■ MATERIAL PROVIDED:
(* ===== verification/Finalize.v ===== *)
(** * Finalize: how a run ends

    Models [internal/runapp/classify.go] and [finalize.go]: the classification
    of a run's outcome and the finalization protocol that records it.  Git and
    SQLite share no transaction; a durable intent row, written before the result
    ref and deleted with the terminal commit, lets a later call or a restart
    finish what a crash cut short.  A call is a program of [Process.v], so it
    can be interleaved with others and cut at any statement. *)
From S2P Require Import Prelude Process AuditTrail Agent WorkStore Projects Backlog WorkspaceRows Workspace.

Module runapp.
Import process workspace.

(** ** Outcomes ([classify.go]) *)

Inductive Outcome :=
| OutcomeCompletedWithCommit | OutcomeCompletedWithUncommittedChanges | OutcomeCompletedNoChanges
| OutcomeFailed | OutcomeCancelled | OutcomeTimedOut | OutcomeInterrupted
| OutcomeOther (s : string).
#[global] Instance Outcome_eq_dec : EqDecision Outcome.
Proof. solve_decision. Defined.

Definition Outcome_String (o : Outcome) : string :=
  match o with
  | OutcomeCompletedWithCommit => "completed-with-commit"
  | OutcomeCompletedWithUncommittedChanges => "completed-with-uncommitted-changes"
  | OutcomeCompletedNoChanges => "completed-no-changes"
  | OutcomeFailed => "failed"
  | OutcomeCancelled => "cancelled"
  | OutcomeTimedOut => "timed-out"
  | OutcomeInterrupted => "interrupted"
  | OutcomeOther s => s
  end.
Definition outcomes : list Outcome :=
  [OutcomeCompletedWithCommit; OutcomeCompletedWithUncommittedChanges; OutcomeCompletedNoChanges; OutcomeFailed;
   OutcomeCancelled; OutcomeTimedOut; OutcomeInterrupted].
(** [Outcome(text)]. *)
Definition toOutcome (s : string) : Outcome :=
  default (OutcomeOther s) (List.find (λ o, bool_decide (Outcome_String o = s)) outcomes).

(** The zero value of [Terminal] is the empty label. *)
Inductive Terminal := TerminalCompleted | TerminalFailed | TerminalCancelled | TerminalNone.
#[global] Instance Terminal_eq_dec : EqDecision Terminal.
Proof. solve_decision. Defined.
Definition Terminal_String (t : Terminal) : string :=
  match t with TerminalCompleted => "COMPLETED" | TerminalFailed => "FAILED" | TerminalCancelled => "CANCELLED"
             | TerminalNone => "" end.

Record ClassifyInput := mkClassifyInput {
  Terminal_ : Terminal;
  TimeoutClass : bool;
  Classify_BaseSHA : string;
  Classify_ActualHEAD : string;
  Classify_StatusPorcelain : string }.

Definition Classify (i : ClassifyInput) : Outcome :=
  if bool_decide (Terminal_ i = TerminalCancelled) then OutcomeCancelled
  else if bool_decide (Terminal_ i = TerminalFailed)
  then if TimeoutClass i then OutcomeTimedOut else OutcomeFailed
  else if negb (bool_decide (Classify_ActualHEAD i = Classify_BaseSHA i)) then OutcomeCompletedWithCommit
  else if negb (bool_decide (strs.TrimSpace (Classify_StatusPorcelain i) = ""))
  then OutcomeCompletedWithUncommittedChanges
  else OutcomeCompletedNoChanges.

Definition ClassifyFromEvent (term : agent.NormalizedEvent) (ins : Inspection) (baseSHA : string) : ClassifyInput :=
  let '(t, timeout) :=
    match agent.Type_ term with
    | agent.EventRunCompleted => (TerminalCompleted, false)
    | agent.EventRunCancelled => (TerminalCancelled, false)
    | agent.EventRunFailed =>
        (TerminalFailed, match agent.Failure term with
                         | Some f => bool_decide (agent.Failure_Class f = agent.FailureTimeout)
                         | None => false
                         end)
    | _ => (TerminalNone, false)
    end in
  mkClassifyInput t timeout baseSHA (ActualHEAD ins) (StatusPorcelain ins).

Definition WorkspaceState (o : Outcome) : State :=
  match o with
  | OutcomeCompletedWithCommit | OutcomeCompletedWithUncommittedChanges => StateCompleted
  | OutcomeCompletedNoChanges | OutcomeFailed | OutcomeInterrupted => StateFailed
  | OutcomeCancelled => StateCancelled
  | OutcomeTimedOut => StateTimedOut
  | OutcomeOther _ => StateFailed
  end.
Definition CreatesResultRef (o : Outcome) : bool :=
  match o with OutcomeCompletedWithCommit | OutcomeCompletedWithUncommittedChanges => true | _ => false end.
Definition Outcome_IsTerminal (o : Outcome) : bool := match o with OutcomeOther _ => false | _ => true end.

(** ** The workspace state machine of a run ([finalize.go]) *)

Definition isWorkspaceTerminal (s : State) : bool :=
  match s with
  | StateCompleted | StateFailed | StateCancelled | StateTimedOut | StateKept | StateRejected | StateDeleted
  | StateQuarantined => true
  | _ => false
  end.

Definition allowedTransition (from to : State) : bool :=
  match from with
  | StateCompleted | StateCancelled | StateTimedOut | StateKept | StateRejected | StateDeleted | StateQuarantined => false
  | StatePending => match to with StateActive | StateFailed => true | _ => false end
  | StateActive =>
      match to with
      | StateCompleted | StateFailed | StateCancelled | StateTimedOut | StateWaitingQuota | StateQuarantined => true
      | _ => false
      end
  | StateWaitingQuota | StateFailed =>
      match to with StateFailed | StateWaitingQuota | StateQuarantined => true | _ => false end
  | StateOther _ => false
  end.

(** The outcome reported for a workspace found terminal. *)
Definition outcomeForTerminalState (s : State) (fallback : Outcome) : Outcome :=
  match s with
  | StateCompleted =>
      match fallback with
      | OutcomeCompletedWithCommit | OutcomeCompletedWithUncommittedChanges => fallback
      | _ => OutcomeCompletedWithCommit
      end
  | StateCancelled => OutcomeCancelled
  | StateTimedOut => OutcomeTimedOut
  | StateFailed =>
      match fallback with OutcomeFailed | OutcomeCompletedNoChanges | OutcomeInterrupted => fallback | _ => OutcomeFailed end
  | _ => fallback
  end.
(* ===== verification/Handlers.v ===== *)
(** * Handlers: what each stage of a run does

    Models [internal/daemon/pipeline_handlers.go]: the eight stage handlers the
    daemon gives to the driver ([Driver.v]).  They compose the components of
    the other files: the compiler and the specification store, the work graph
    and its scheduler, the workspace manager, the supervised agent, the
    progressive verification, the review engine, the repair prompt and the
    finalization protocol.  What the handlers reach through an interface of the
    code (the agent, the test runner, the reviewer, the context, the artifact
    files) is a parameter ([Stages]); the pipeline store, which the driver owns,
    is seen through its reads, and a cancellation is handed to the driver. *)
From S2P Require Import Prelude Process AuditTrail Policy TestEngine Review Repair Pipeline Driver Agent Failover.
From S2P Require Import WorkGraph WorkStore Specification Compiler Projects Backlog WorkspaceRows Workspace Finalize Runner Decompose.

Module handlers.
Import pipeline process workspace runner.

(** ** Parameters of a run and what its stages leave behind *)

Record pipelineParams := mkPipelineParams {
  Params_ProjectID : string;
  Params_ProjectPath : string;
  Params_Description : string;
  Params_Engine : string;
  Params_Model : string;
  Params_BaseBranch : string;
  TimeoutNanos : Z }.
Definition zeroParams : pipelineParams := mkPipelineParams "" "" "" "" "" "" 0.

■ TASK GOAL:
Filter the records above and return every line that holds the word "TerminalCompleted".

■ REPLY:
Inductive Terminal := TerminalCompleted | TerminalFailed | TerminalCancelled | TerminalNone.
  match t with TerminalCompleted => "COMPLETED" | TerminalFailed => "FAILED" | TerminalCancelled => "CANCELLED"
    | agent.EventRunCompleted => (TerminalCompleted, false)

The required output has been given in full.